### Instructions to follow
For the data below, count the lines that have the string "Json" and state that number by itself.

### Stored dataset items
(** C7. Write the ASCII callsign of a snapshot entity as whitespace, a
    core that neither starts nor ends with whitespace, and whitespace
    (whitespace by character code: 9 to 13 and 32; every callsign is of
    this form, [trim_decomposition]), so that the core is the
    whitespace-trimmed callsign.  At the end of the entity's loop
    iteration its marker is titled with the identity when the core is
    empty, otherwise with the core, a space and the identity in
    parentheses; after the reconciliation the marker of every identity of
    the snapshot carries the title of the entry processed last for it;
    the callsign ["UAL123 "] gives ["UAL123 (identity)"]. *)
Theorem fetchData_title st data k a (ws1 core ws2 : string) :
  wf st -> last_with k data = Some a ->
  Json.flight a = ws1 +:+ core +:+ ws2 ->
  whitespace ws1 -> whitespace ws2 -> tight core ->
  ascii_only (Json.flight a) ->
  (forall pre b post (w1 c w2 : string), data = pre ++ b :: post ->
     Json.flight b = w1 +:+ c +:+ w2 ->
     whitespace w1 -> whitespace w2 -> tight c -> ascii_only (Json.flight b) ->
     exists m,
       marker_of (foldl fetch_one (st, ∅) (pre ++ [b])).1 (Json.icao b) = Some m /\
       title m = Some (if decide (c = "") then Json.icao b
                       else c +:+ " (" +:+ Json.icao b +:+ ")")) /\
  exists m, marker_of (fetchData data st) k = Some m /\
    title m = Some (if decide (core = "") then Json.icao a
                    else core +:+ " (" +:+ Json.icao a +:+ ")") /\
    (Json.flight a = "UAL123 " ->
     title m = Some ("UAL123 (" +:+ Json.icao a +:+ ")")).
Proof.
  intros Hwf Ha Hfl Hb1 Hb2 Ht _. split.
  { intros pre b post w1 c w2 _ Hflb Hw1 Hw2 Hc _. rewrite fetch_loop_snoc.
    destruct (fetch_one_marker_of (foldl fetch_one (st, ∅) pre).1
                (foldl fetch_one (st, ∅) pre).2 b (fetch_loop_wf st ∅ pre Hwf))
      as (m & Hm & _ & _ & Htt & _).
    exists m. split; [done|].
    by rewrite Htt, title_text_trimmed, Hflb, (trim_core w1 c w2). }
  destruct (fetchData_marker_of data st k a Hwf Ha) as (m & Hm & _ & _ & Htt & _).
  exists m. split; [done|]. rewrite title_text_trimmed in Htt.
  split.
  - by rewrite Htt, Hfl, (trim_core ws1 core ws2).
  - intros Hf. rewrite Htt, Hf. reflexivity.
Qed.

(** In a well-formed state the stroke weight of every registry marker
    tells whether its identity is the selected one. *)
Lemma wf_strokeWeight st k p :
  wf st -> Planes st !! k = Some p ->
  exists m, marker_of st k = Some m /\
    strokeWeight (icon m) = if bool_decide (Selected st = Some k) then 2 else 1.
Proof.
  intros Hwf Hp. destruct (Hwf _ _ Hp) as [Hi _].
  destruct (wf_marker_of st k p Hwf Hp) as (h & m & _ & _ & Hm & _ & _ & Hic).
  exists m. split; [done|]. rewrite Hic. simpl. by rewrite Hi.
Qed.

(** After a click on a registered identity it is the selection, and the
    registry markers with stroke weight 2 are exactly its marker. *)
Lemma selectPlane_highlight st k :
  wf st -> is_Some (Planes st !! k) ->
  Selected (selectPlane k st) = Some k /\
  forall k' p', Planes (selectPlane k st) !! k' = Some p' ->
    exists m, marker_of (selectPlane k st) k' = Some m /\
      strokeWeight (icon m) = if bool_decide (k' = k) then 2 else 1.
Proof.
  intros Hwf Hk.
  pose proof (selectPlane_Selected st k Hk) as Hsel.
  split; [done|]. intros k' p' Hp'.
  destruct (wf_strokeWeight _ k' p' (selectPlane_wf st k Hwf) Hp') as (m & Hm & Hw).
  exists m. split; [done|]. rewrite Hw, Hsel.
  destruct (decide (k' = k)) as [->|Hne].
  - by rewrite !bool_decide_eq_true_2.
  - rewrite !bool_decide_eq_false_2; congruence.
Qed.

(** C4. Selecting [A] and then a different [B], both in the registry:
    after the first click [A] is the selection and no other registry
    marker is highlighted; after the second [B] is the selection, the
    marker of [A] has stroke weight 1, the marker of [B] has stroke
    weight 2, and every other registry marker has stroke weight 1.  The
    selection is a single optional identity throughout. *)
Theorem selectPlane_twice st A B :
  wf st -> is_Some (Planes st !! A) -> is_Some (Planes st !! B) -> A <> B ->
  Selected (selectPlane A st) = Some A /\
  (forall k p, Planes (selectPlane A st) !! k = Some p -> k <> A ->
     exists m, marker_of (selectPlane A st) k = Some m /\
               strokeWeight (icon m) = 1) /\
  Selected (selectPlane B (selectPlane A st)) = Some B /\
  (exists mA, marker_of (selectPlane B (selectPlane A st)) A = Some mA /\
              strokeWeight (icon mA) = 1) /\
  (exists mB, marker_of (selectPlane B (selectPlane A st)) B = Some mB /\
              strokeWeight (icon mB) = 2) /\
  (forall k p, Planes (selectPlane B (selectPlane A st)) !! k = Some p ->
     k <> B ->
     exists m, marker_of (selectPlane B (selectPlane A st)) k = Some m /\
               strokeWeight (icon m) = 1).
Proof.
  intros Hwf HA HB Hne.
  assert (is_Some (Planes (selectPlane A st) !! B)) as HB'
    by (by rewrite selectPlane_Planes).
  destruct (selectPlane_highlight st A Hwf HA) as [HselA HallA].
  destruct (selectPlane_highlight _ B (selectPlane_wf st A Hwf) HB')
    as [HselB HallB].
  split; [done|]. split.
  { intros k p Hp Hk. destruct (HallA k p Hp) as (m & Hm & Hw).
    exists m. by rewrite Hw, bool_decide_eq_false_2. }
  split; [done|].
  destruct HA as [pa HA]. destruct HB as [pb HB].
  repeat split.
  - destruct (HallB A pa) as (m & Hm & Hw); [by rewrite !selectPlane_Planes|].
    exists m. by rewrite Hw, bool_decide_eq_false_2.
  - destruct (HallB B pb) as (m & Hm & Hw); [by rewrite !selectPlane_Planes|].
    exists m. by rewrite Hw, bool_decide_eq_true_2.
  - intros k p Hp Hk. destruct (HallB k p Hp) as (m & Hm & Hw).
    exists m. by rewrite Hw, bool_decide_eq_false_2.
Qed.

(** C8. The click handler run for an identity that is not in the
    registry returns the state as it was: selection, registry, markers
    and panels; so does a click on a marker whose identity is no longer
    registered. *)
Theorem selectPlane_unknown st k :
  Planes st !! k = None ->
  selectPlane k st = st /\
  (forall h m, markers st !! h = Some m -> planehex m = Some k -> click h st = st).
Proof.
  intros Hk. split; [by apply selectPlane_absent|].
  intros h m Hm Hx. unfold click. rewrite Hm, Hx. by apply selectPlane_absent.
Qed.

(** C10. Selecting the identity that is already selected, and is in the
    registry, leaves the selection, the registry and every marker
    (hence every icon) as they were. *)
Theorem selectPlane_same st k :
  wf st -> Selected st = Some k -> is_Some (Planes st !! k) ->
  Selected (selectPlane k st) = Selected st /\
  Planes (selectPlane k st) = Planes st /\
  markers (selectPlane k st) = markers st.
Proof.
  intros Hwf Hsel [pk Hk]. split.
  { rewrite Hsel. apply selectPlane_Selected. by exists pk. }
  split; [apply selectPlane_Planes|].
  destruct (Hwf _ _ Hk) as (_ & h & m & Hh & Hm & _ & _ & Hic).
  rewrite (selectPlane_markers _ _ _ Hk). unfold unhighlight.
  rewrite Hsel. simpl. rewrite Hk, Hh. simpl.
  assert (setIcon (getIconForPlane (Some k) pk) m = m) as Hfix.
  { rewrite <- Hsel, <- Hic. apply setIcon_same. }
  by rewrite !(alter_fixed _ h (markers st) m Hm Hfix).
Qed.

### Solution for this exercise
11